Quote exactly the lines spanning from the top of the data below to the line that contains "Bash workdir cannot", including both.
######
(** Step 1, the workdir policy.  [sandbox_dir] is the field of [PathGuard]. *)
Definition check_workdir (workdir sandbox_dir : option str) (bash_sandbox_workdir : bool)
    : option str :=
  if bash_sandbox_workdir then
    match workdir with
    | Some wd =>
        if str_eqb wd [] then None
        else match canonicalize wd with
             | None => Some ("🔒 Bash workdir cannot be resolved: " ++ wd
                             ++ " (sandbox enforcement active)")
             | Some resolved =>
                 match sandbox_dir with
                 | None => None
                 | Some sandbox =>
                     match canonicalize sandbox with
                     | None => Some ("🔒 Sandbox directory cannot be resolved: " ++ sandbox)
                     | Some sb =>
                         when (negb (path_starts_with resolved sb))
                              ("🔒 Bash workdir outside sandbox: " ++ wd
                               ++ " (sandbox: " ++ sandbox ++ ")")
                     end
                 end
             end
    | None => None
    end
  else None.

Definition dangerous_pattern_hit (cmd normalized pattern : str) : bool :=
  let needs_word_boundary := ends_with pattern "/" || ends_with pattern " " in
  let pattern_lower := to_ascii_lowercase pattern in
  (if needs_word_boundary then word_boundary_match cmd pattern else contains cmd pattern)
  || (if needs_word_boundary then word_boundary_match normalized pattern_lower
      else contains normalized pattern_lower).

Definition word_hit (cmd normalized pat : str) : bool :=
  word_boundary_match cmd pat || word_boundary_match normalized (to_ascii_lowercase pat).

Definition check_bash_command_str (cmd : str) (workdir : option str) (dl : DenyList)
    (sandbox_dir : option str) (bash_sandbox_workdir : bool) : option str :=
  let normalized := normalize_for_safety cmd in
  check_workdir workdir sandbox_dir bash_sandbox_workdir
  <|> when (contains cmd "169.254.169.254" || contains cmd "metadata.google"
            || contains cmd "metadata.aws")
           (lit "🔒 Command blocked: contains reference to metadata endpoints")
  <|> find_map (fun url_prefix =>
        when (negb (str_eqb url_prefix []) && contains cmd url_prefix)
             ("🔒 Command blocked: references denied URL '" ++ url_prefix ++ "'"))
        (url_patterns dl)
  <|> when (contains_shell_expansion_evasion cmd || contains_shell_expansion_evasion normalized)
           (lit "🔒 Command blocked: shell parameter expansion evasion detected")
  <|> find_map (fun pattern =>
        when (dangerous_pattern_hit cmd normalized pattern)
             ("🔒 Command blocked: dangerous pattern '" ++ pattern ++ "' detected"))
        DANGEROUS_SHELL_COMMANDS
  <|> find_map (fun pat =>
        when (contains cmd pat || contains normalized pat)
             ("🔒 Command blocked: references denied path '" ++ pat ++ "'"))
        DENIED_PATH_LITERALS
  <|> when (contains cmd "<(")
           (lit "🔒 Command blocked: process substitution detected")
  <|> find_map (fun pat =>
        when (word_hit cmd normalized pat)
             ("🔒 Command blocked: privilege escalation command '" ++ pat
              ++ "' is not allowed"))
        PRIVILEGE_ESCALATION_COMMANDS
  <|> find_map (fun pat =>
        when (word_hit cmd normalized pat)
             ("🔒 Command blocked: interactive password prompt '" ++ pat
              ++ "' is not allowed"))
        INTERACTIVE_PASSWORD_PATTERNS
  <|> find_map (fun pat =>
        when (contains cmd pat || contains normalized (to_ascii_lowercase pat))
             ("🔒 Command blocked: dangerous redirection to system path '" ++ pat ++ "'"))
        DANGEROUS_REDIRECTION_PATTERNS
  <|> ((fun prefix => "🔒 Command blocked: dangerous redirection to system path '"
                      ++ prefix ++ "'") <$> redirects_to_dangerous_path cmd)
  <|> ((fun prefix => "🔒 Command blocked: dangerous redirection to system path '"
                      ++ prefix ++ "'") <$> tee_to_dangerous_path cmd)
  <|> find_map (fun token =>
        when (is_path_denied dl token)
             ("🔒 Command blocked: references denied path '" ++ token ++ "'"))
        (split_whitespace normalized)
  <|> check_bash_allowlist cmd dl.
######
> **Answer space**
(** Step 1, the workdir policy.  [sandbox_dir] is the field of [PathGuard]. *)
Definition check_workdir (workdir sandbox_dir : option str) (bash_sandbox_workdir : bool)
    : option str :=
  if bash_sandbox_workdir then
    match workdir with
    | Some wd =>
        if str_eqb wd [] then None
        else match canonicalize wd with
             | None => Some ("🔒 Bash workdir cannot be resolved: " ++ wd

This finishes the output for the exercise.